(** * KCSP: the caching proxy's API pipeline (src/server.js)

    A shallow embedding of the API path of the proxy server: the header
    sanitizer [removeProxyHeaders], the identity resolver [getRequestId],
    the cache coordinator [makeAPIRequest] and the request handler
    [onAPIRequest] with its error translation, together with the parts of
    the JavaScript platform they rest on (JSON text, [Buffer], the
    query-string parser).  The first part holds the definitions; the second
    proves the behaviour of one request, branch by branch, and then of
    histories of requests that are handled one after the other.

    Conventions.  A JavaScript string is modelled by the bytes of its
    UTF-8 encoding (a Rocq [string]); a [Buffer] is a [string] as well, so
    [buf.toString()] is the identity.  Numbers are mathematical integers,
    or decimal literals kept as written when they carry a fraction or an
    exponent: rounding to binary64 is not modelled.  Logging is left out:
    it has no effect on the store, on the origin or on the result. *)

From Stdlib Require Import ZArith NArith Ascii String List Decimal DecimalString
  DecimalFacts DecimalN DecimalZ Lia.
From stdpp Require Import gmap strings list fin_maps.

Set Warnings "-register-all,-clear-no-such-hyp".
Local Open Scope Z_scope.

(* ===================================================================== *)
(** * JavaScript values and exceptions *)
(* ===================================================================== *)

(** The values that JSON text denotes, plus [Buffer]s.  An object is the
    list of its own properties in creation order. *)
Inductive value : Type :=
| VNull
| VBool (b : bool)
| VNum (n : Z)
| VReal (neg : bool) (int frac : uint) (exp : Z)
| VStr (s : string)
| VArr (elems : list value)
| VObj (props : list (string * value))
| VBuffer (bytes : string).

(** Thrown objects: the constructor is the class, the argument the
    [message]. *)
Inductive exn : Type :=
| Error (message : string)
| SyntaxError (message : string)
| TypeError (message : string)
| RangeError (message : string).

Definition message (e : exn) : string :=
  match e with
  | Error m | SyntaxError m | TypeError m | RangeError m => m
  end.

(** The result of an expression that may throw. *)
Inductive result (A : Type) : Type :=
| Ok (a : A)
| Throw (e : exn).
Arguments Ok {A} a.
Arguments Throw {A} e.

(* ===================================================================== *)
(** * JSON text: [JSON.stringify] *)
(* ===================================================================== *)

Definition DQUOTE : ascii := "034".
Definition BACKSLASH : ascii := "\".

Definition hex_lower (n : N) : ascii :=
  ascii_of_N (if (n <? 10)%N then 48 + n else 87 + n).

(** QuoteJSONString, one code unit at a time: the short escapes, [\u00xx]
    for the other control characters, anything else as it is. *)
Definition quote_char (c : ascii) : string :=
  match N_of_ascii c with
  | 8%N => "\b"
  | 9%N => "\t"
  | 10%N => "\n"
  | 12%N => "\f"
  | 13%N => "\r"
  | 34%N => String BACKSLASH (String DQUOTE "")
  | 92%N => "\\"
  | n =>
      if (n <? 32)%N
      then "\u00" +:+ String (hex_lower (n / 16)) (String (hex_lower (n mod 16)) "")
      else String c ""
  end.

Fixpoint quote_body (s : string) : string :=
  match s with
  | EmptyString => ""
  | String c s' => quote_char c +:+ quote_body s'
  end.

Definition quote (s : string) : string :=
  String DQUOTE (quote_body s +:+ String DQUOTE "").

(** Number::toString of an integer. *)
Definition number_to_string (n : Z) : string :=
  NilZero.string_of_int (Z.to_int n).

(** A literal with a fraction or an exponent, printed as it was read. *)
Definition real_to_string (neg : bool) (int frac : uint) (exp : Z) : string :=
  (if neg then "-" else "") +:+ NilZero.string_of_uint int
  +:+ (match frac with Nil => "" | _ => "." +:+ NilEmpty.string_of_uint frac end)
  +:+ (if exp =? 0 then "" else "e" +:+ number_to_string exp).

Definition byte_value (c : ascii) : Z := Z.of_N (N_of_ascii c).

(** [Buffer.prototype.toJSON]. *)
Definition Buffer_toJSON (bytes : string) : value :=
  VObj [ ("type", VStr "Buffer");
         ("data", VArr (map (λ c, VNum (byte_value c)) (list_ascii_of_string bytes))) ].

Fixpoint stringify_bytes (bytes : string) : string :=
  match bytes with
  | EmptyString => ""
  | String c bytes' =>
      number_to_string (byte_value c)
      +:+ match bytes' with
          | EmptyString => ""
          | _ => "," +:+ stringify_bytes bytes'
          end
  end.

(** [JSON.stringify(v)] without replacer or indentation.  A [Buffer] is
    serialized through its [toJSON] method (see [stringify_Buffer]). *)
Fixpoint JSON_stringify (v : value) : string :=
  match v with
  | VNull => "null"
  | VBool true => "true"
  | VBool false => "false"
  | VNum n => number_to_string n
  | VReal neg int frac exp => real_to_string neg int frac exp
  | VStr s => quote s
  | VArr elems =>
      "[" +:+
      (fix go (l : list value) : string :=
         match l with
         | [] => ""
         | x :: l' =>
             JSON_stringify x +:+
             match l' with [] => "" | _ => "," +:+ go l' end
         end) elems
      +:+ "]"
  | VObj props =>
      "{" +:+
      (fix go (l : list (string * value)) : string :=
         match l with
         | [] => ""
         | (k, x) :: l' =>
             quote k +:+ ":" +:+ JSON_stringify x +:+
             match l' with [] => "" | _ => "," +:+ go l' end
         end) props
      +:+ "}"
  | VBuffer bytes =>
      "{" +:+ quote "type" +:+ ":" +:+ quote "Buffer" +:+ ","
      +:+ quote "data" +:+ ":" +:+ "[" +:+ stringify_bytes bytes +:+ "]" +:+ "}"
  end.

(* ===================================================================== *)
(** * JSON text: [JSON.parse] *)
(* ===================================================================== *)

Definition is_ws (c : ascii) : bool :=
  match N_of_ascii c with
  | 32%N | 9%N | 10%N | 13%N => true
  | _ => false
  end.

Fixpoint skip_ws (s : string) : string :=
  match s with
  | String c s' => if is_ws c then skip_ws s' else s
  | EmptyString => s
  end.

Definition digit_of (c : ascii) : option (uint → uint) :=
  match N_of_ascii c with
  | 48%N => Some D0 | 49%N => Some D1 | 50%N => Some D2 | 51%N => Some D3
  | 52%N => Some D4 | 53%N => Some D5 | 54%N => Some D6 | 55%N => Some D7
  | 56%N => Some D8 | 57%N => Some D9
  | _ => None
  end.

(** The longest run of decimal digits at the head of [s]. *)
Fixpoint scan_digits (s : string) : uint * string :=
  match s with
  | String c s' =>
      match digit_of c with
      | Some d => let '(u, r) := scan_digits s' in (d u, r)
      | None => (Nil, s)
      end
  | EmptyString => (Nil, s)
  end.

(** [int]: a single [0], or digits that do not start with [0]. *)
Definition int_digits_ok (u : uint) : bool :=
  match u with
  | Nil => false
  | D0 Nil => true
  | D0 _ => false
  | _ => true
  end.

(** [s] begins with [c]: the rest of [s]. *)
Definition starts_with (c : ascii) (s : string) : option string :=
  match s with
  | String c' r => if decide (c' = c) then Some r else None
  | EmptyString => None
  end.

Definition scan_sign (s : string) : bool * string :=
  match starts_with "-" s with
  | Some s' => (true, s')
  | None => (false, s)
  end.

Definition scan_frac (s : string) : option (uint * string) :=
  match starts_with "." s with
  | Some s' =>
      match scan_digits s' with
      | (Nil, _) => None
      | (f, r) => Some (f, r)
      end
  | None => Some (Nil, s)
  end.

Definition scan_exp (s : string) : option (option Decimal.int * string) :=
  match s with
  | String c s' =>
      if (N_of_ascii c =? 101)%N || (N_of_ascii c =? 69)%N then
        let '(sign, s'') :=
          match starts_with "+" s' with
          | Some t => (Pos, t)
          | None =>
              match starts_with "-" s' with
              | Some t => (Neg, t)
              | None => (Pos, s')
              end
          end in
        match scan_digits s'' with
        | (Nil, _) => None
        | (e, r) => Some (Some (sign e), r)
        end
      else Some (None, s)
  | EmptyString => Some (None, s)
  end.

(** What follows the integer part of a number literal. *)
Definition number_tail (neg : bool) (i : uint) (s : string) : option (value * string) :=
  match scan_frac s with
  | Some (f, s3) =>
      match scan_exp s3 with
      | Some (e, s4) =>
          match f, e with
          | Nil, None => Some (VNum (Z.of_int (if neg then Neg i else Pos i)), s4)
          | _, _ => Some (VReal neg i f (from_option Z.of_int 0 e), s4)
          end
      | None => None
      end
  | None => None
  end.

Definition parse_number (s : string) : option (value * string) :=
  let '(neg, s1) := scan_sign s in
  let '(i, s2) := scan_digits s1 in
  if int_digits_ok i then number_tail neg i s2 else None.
^^^^^^^^^^^^^^^^
▶ _EXERCISE AIM_
Reproduce word for word the material above, beginning with the line that contains "Definition quote_char (c" and ending with the line that contains "Definition quote (s".

▶ _ANSWER FOR THIS EXERCISE_
Definition quote_char (c : ascii) : string :=
  match N_of_ascii c with
  | 8%N => "\b"
  | 9%N => "\t"
  | 10%N => "\n"
  | 12%N => "\f"
  | 13%N => "\r"
  | 34%N => String BACKSLASH (String DQUOTE "")
  | 92%N => "\\"
  | n =>
      if (n <? 32)%N
      then "\u00" +:+ String (hex_lower (n / 16)) (String (hex_lower (n mod 16)) "")
      else String c ""
  end.

Fixpoint quote_body (s : string) : string :=
  match s with
  | EmptyString => ""
  | String c s' => quote_char c +:+ quote_body s'
  end.

Definition quote (s : string) : string :=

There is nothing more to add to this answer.